▶ **AIM OF THE EXERCISE**:
Search the entries for the word "Import". Copy every line that holds it.
○ ○ ○
(* ===== verification/KMSRest.v ===== *)
(** * Key providers over REST: HashiCorp Vault and Azure Key Vault (internal/cephenc)

    The Vault provider of kms.go and kms_azure.go.  Both keep a passphrase per volume
    in an external store, under a name derived from the instance and the volume, and
    authenticate with a token that is static, read from a file, or obtained and cached. *)
From Stdlib Require Import Ascii.
From S2P Require Import Prelude GoStrings GoPath Json Protocol Sha256 GoCrypto Host KMS.

Module rest.
Import bardplugin cephenc.

(** A token with its lease: renewed 30 s early, and never sooner than in 30 s. *)
Definition token_ttl (seconds : Z) : Z :=
  let ttl := wrap64 (seconds * second_ns) in
  ((if (ttl <=? minute)%Z then minute else ttl) - 30 * second_ns)%Z.
(** [return fmt.Errorf(fmt, err)] on any error: a status inside stays visible. *)
Definition wrap_as {S A} (fmt : string) (m : M S perror A) : M S perror A :=
  run_err (λ e, mkPerror (as_StatusError e) fmt) m.
Definition text_map (l : list (string * string)) : payload :=
  BJson (JObj (map (λ p, (p.1, enc p.2)) l)).

(** ** Vault *)
Record vaultKeyService := mkVault {
  v_id : string;                       (* the object, as the key of its token cache *)
  v_addr : string; v_kvMount : string; v_pathPrefix : string;
  v_token : string; v_tokenFile : string;
  v_authMethod : string; v_role : string; v_k8sAuthMount : string; v_saTokenFile : string }.

Section vault.
  Context {S : Type} `{Env S} (v : vaultKeyService).
  Abbreviation op A := (M S perror A).

Definition vault_invalidate : op unit := modify (λ s, put_token (v_id v) ("", (get_token (v_id v) s).2) s).
Definition kubernetesToken : op string :=
  cached ← gets (get_token (v_id v));
  t0 ← gets now;
  if negb (bool_decide (cached.1 = "")) && (t0 <? cached.2)%Z then mret cached.1
  else
    jwt ← read_or "cephenc: read service account token: %w" (v_saTokenFile v);
    guard_ (negb (bool_decide (v_role v = ""))) (errorf "cephenc: vault kubernetes auth requires a role");;
    resp ← http_or (errorf "cephenc: vault k8s login: %w")
      (mkRequest "POST" (v_addr v +:+ "/v1/auth/" +:+ v_k8sAuthMount v +:+ "/login")
         [("Content-Type", "application/json")] (text_map [("jwt", trim_space jwt); ("role", v_role v)]));
    guard_ (rs_status resp =? 200)%Z (errorf "cephenc: vault k8s login: HTTP %d: %s");;
    match unmarshal ["auth"; "client_token"] (rs_body resp), unmarshal ["auth"; "lease_duration"] (rs_body resp) with
    | Some token, Some lease =>
        guard_ (negb (bool_decide (token = ""))) (errorf "cephenc: vault login returned no token");;
        t1 ← gets now;
        modify (put_token (v_id v) (token, t1 + token_ttl lease)%Z);;
        mret token
    | _, _ => fail (errorf "cephenc: parse vault login: %w")
    end.
Definition tok : op string :=
  if bool_decide (v_authMethod v = "kubernetes") then kubernetesToken
  else if negb (bool_decide (v_tokenFile v = "")) then
    b ← read_or "cephenc: read vault token file: %w" (v_tokenFile v); mret (trim_space b)
  else if negb (bool_decide (v_token v = "")) then mret (v_token v)
  else fail (errorf "cephenc: vault KMS has neither token nor tokenFile").

Definition vault_url (subPath : string) : string := v_addr v +:+ "/v1/" +:+ v_kvMount v +:+ "/" +:+ subPath.
Definition vault_doOnce (method subPath : string) (body : payload) : op response :=
  token ← tok;
  http_or (errorf "%w")
    (mkRequest method (vault_url subPath)
       (("X-Vault-Token", token) ::
        match body with BNone => [] | _ => [("Content-Type", "application/json")] end) body).
Definition vault_do (method subPath : string) (body : payload) : op response :=
  resp ← vault_doOnce method subPath body;
  if bool_decide (v_authMethod v = "kubernetes") && ((rs_status resp =? 403)%Z || (rs_status resp =? 401)%Z)
  then vault_invalidate;; vault_doOnce method subPath body
  else mret resp.

Definition secretPath (instance volumeKey : string) : string :=
  v_pathPrefix v +:+ "/" +:+ sha256.hex (take 16 (sha256.Sum256 (instance +:+ "|" +:+ volumeKey))).

(** [read]: the passphrase when one is stored. *)
Definition vault_read (path : string) : op (option string) :=
  resp ← wrap_as "cephenc: vault read: %w" (vault_do "GET" ("data/" +:+ path) BNone);
  if (rs_status resp =? 404)%Z then mret None
  else
    guard_ (rs_status resp =? 200)%Z (errorf "cephenc: vault read %s: HTTP %d: %s");;
    match unmarshal ["data"; "data"; "passphrase"] (rs_body resp) with
    | Some p => mret (if bool_decide (p = "") then None else Some p)
    | None => fail (errorf "cephenc: parse vault read: %w")
    end.
Definition vault_payload (pass : string) (createOnly : bool) : payload :=
  BJson (JObj (("data", JObj [("passphrase", enc pass)]) ::
    (if createOnly then [("options", JObj [("cas", JNum "0")])] else []))).
Definition vault_write (path pass : string) (createOnly : bool) : op unit :=
  resp ← wrap_as "cephenc: vault write: %w" (vault_do "POST" ("data/" +:+ path) (vault_payload pass createOnly));
  guard_ ((rs_status resp =? 200)%Z || (rs_status resp =? 204)%Z) (errorf "cephenc: vault write %s: HTTP %d: %s").

Definition vault_passphrase (instance spec : string) : op string :=
  let path := secretPath instance spec in
  existing ← vault_read path;
  match existing with
  | Some p => mret p
  | None =>
      pass ← fresh_key "cephenc: generate passphrase: %w";
      catch (vault_write path pass true) (λ r,
        match r with
        | Ok _ => mret pass
        | Err e =>
            catch (vault_read path) (λ r,
              match r with Ok (Some p) => mret p | _ => fail e end)
        end)
  end.
Definition vault_cloneKey (instance sourceSpec cloneSpec : string) : op unit :=
  found ← vault_read (secretPath instance sourceSpec);
  match found with
  | None => mret tt
  | Some pass =>
      let dst := secretPath instance cloneSpec in
      catch (vault_write dst pass true) (λ r,
        match r with
        | Ok _ => mret tt
        | Err e =>
            catch (vault_read dst) (λ r,
              match r with
              | Ok (Some existing) => if bool_decide (existing = pass) then mret tt else fail e
              | _ => fail e
              end)
        end)
  end.
Definition vault_rotateKey (instance spec : string) (apply : string → op unit) : op unit :=
  pass ← randomPassphrase;
  apply pass;;
  vault_write (secretPath instance spec) pass false.
Definition vault_deleteKey (instance volumeKey : string) : op unit :=
  resp ← wrap_as "cephenc: vault delete: %w" (vault_do "DELETE" ("metadata/" +:+ secretPath instance volumeKey) BNone);
  guard_ ((rs_status resp =? 204)%Z || (rs_status resp =? 200)%Z || (rs_status resp =? 404)%Z)
    (errorf "cephenc: vault delete %s: HTTP %d: %s").
End vault.

(** ** Azure Key Vault *)
Record azureTokenSource := mkAzureToken {
  at_id : string; at_method : string; at_token : string; at_tokenFile : string; at_aadEndpoint : string;
  at_tenantID : string; at_clientID : string; at_clientSecret : string; at_clientSecretFile : string }.
Record azureKVKeyService := mkAzure {
  az_vaultURL : string; az_apiVersion : string; az_secretPrefix : string; az_tok : azureTokenSource }.

Section azure.
  Context {S : Type} `{Env S}.
  Abbreviation op A := (M S perror A).

Definition azureHTTPClient (c : KMSConfig) : op unit :=
  ca_file "cephenc: azure-kv read caFile: %w" "cephenc: azure-kv caFile %s held no certificates" c.
Definition newAzureKVKeyService (id : string) (c : KMSConfig) : op azureKVKeyService :=
  guard_ (negb (bool_decide (kc_VaultURL c = ""))) (errorf "cephenc: azure-kv provider requires vaultUrl");;
  azureHTTPClient c;;
  mret (mkAzure (trim_right_byte slash (kc_VaultURL c)) "7.4" (orDefault (kc_SecretPrefix c) "bard-luks")
    (mkAzureToken id (orDefault (kc_AuthMethod c) "clientSecret") (kc_Token c) (kc_TokenFile c)
       (trim_right_byte slash (orDefault (kc_AADEndpoint c) "https://login.microsoftonline.com"))
       (kc_TenantID c) (kc_ClientID c) (kc_ClientSecret c) (kc_ClientSecretFile c))).

Section token.
  Context (t : azureTokenSource).
Definition azure_invalidate : op unit := modify (λ s, put_token (at_id t) ("", (get_token (at_id t) s).2) s).
Definition clientCredentials : op string :=
  cached ← gets (get_token (at_id t));
  t0 ← gets now;
  if negb (bool_decide (cached.1 = "")) && (t0 <? cached.2)%Z then mret cached.1
  else
    guard_ (negb (bool_decide (at_tenantID t = "") || bool_decide (at_clientID t = "")))
      (errorf "cephenc: azure-kv client-credentials auth requires tenantId and clientId");;
    secret ← (if bool_decide (at_clientSecretFile t = "") then mret (at_clientSecret t)
              else b ← read_or "cephenc: azure-kv read client secret file: %w" (at_clientSecretFile t);
                   mret (trim_space b));
    guard_ (negb (bool_decide (secret = ""))) (errorf "cephenc: azure-kv client-credentials auth has no clientSecret");;
    resp ← http_or (errorf "cephenc: azure-kv AAD token: %w")
      (mkRequest "POST" (at_aadEndpoint t +:+ "/" +:+ at_tenantID t +:+ "/oauth2/v2.0/token")
         [("Content-Type", "application/x-www-form-urlencoded")]
         (BForm [("client_id", at_clientID t); ("client_secret", secret); ("grant_type", "client_credentials");
                 ("scope", "https://vault.azure.net/.default")]));
    guard_ (rs_status resp =? 200)%Z (errorf "cephenc: azure-kv AAD token: HTTP %d: %s");;
    match unmarshal ["access_token"] (rs_body resp), unmarshal ["expires_in"] (rs_body resp) with
    | Some token, Some expires =>
        guard_ (negb (bool_decide (token = ""))) (errorf "cephenc: azure-kv AAD returned no token");;
        t1 ← gets now;
        modify (put_token (at_id t) (token, t1 + token_ttl expires)%Z);;
        mret token
    | _, _ => fail (errorf "cephenc: azure-kv parse AAD token: %w")
    end.
Definition azure_get_token : op string :=
  if bool_decide (at_method t = "token") then
    if negb (bool_decide (at_tokenFile t = "")) then
      b ← read_or "cephenc: azure-kv read token file: %w" (at_tokenFile t); mret (trim_space b)
    else if negb (bool_decide (at_token t = "")) then mret (at_token t)
    else fail (errorf "cephenc: azure-kv token auth has neither token nor tokenFile")
  else clientCredentials.
End token.

Context (a : azureKVKeyService).

Definition azure_url (path : string) : string := az_vaultURL a +:+ path +:+ "?api-version=" +:+ az_apiVersion a.
Definition azure_doOnce (method path : string) (body : payload) : op response :=
  token ← azure_get_token (az_tok a);
  http_or (errorf "%w")
    (mkRequest method (azure_url path)
       (("Authorization", "Bearer " +:+ token) ::
        match body with BNone => [] | _ => [("Content-Type", "application/json")] end) body).
Definition azure_do (method path : string) (body : payload) : op response :=
  resp ← azure_doOnce method path body;
  if (rs_status resp =? 401)%Z then azure_invalidate (az_tok a);; azure_doOnce method path body
  else mret resp.

Definition secretName (instance spec : string) : string :=
  az_secretPrefix a +:+ "-" +:+ sha256.hex (take 20 (sha256.Sum256 (instance +:+ "|" +:+ spec))).
Definition getSecret (name : string) : op (option string) :=
  resp ← wrap_as "cephenc: azure-kv get: %w" (azure_do "GET" ("/secrets/" +:+ name) BNone);
  if (rs_status resp =? 404)%Z then mret None
  else
    guard_ (rs_status resp =? 200)%Z (errorf "cephenc: azure-kv get %s: HTTP %d: %s");;
    match unmarshal ["value"] (rs_body resp) with
    | Some p => mret (if bool_decide (p = "") then None else Some p)
    | None => fail (errorf "cephenc: azure-kv parse get: %w")
    end.
Definition setSecret (name value : string) : op unit :=
  resp ← wrap_as "cephenc: azure-kv set: %w" (azure_do "PUT" ("/secrets/" +:+ name) (text_map [("value", value)]));
  guard_ (rs_status resp =? 200)%Z (errorf "cephenc: azure-kv set %s: HTTP %d: %s").
Definition azure_passphrase (instance spec : string) : op string :=
  let name := secretName instance spec in
  existing ← getSecret name;
  match existing with
  | Some p => mret p
  | None =>
      pass ← fresh_key "cephenc: azure-kv generate passphrase: %w";
      catch (setSecret name pass) (λ r,
        match r with
        | Ok _ => mret pass
        | Err e =>
            catch (getSecret name) (λ r,
              match r with Ok (Some p) => mret p | _ => fail e end)
        end)
  end.
Definition azure_cloneKey (instance sourceSpec cloneSpec : string) : op unit :=
  found ← getSecret (secretName instance sourceSpec);
  match found with
  | None => mret tt
  | Some p => setSecret (secretName instance cloneSpec) p
  end.
Definition azure_rotateKey (instance spec : string) (apply : string → op unit) : op unit :=
  pass ← randomPassphrase;
  apply pass;;
  setSecret (secretName instance spec) pass.
Definition azure_deleteKey (instance spec : string) : op unit :=
  resp ← wrap_as "cephenc: azure-kv delete: %w" (azure_do "DELETE" ("/secrets/" +:+ secretName instance spec) BNone);
  guard_ ((rs_status resp =? 200)%Z || (rs_status resp =? 204)%Z || (rs_status resp =? 404)%Z)
    (errorf "cephenc: azure-kv delete: HTTP %d: %s").
End azure.
End rest.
○ ○ ○
▶ **YOUR SOLUTION**:
From Stdlib Require Import Ascii.
From S2P Require Import Prelude GoStrings GoPath Json Protocol Sha256 GoCrypto Host KMS.
Import bardplugin cephenc.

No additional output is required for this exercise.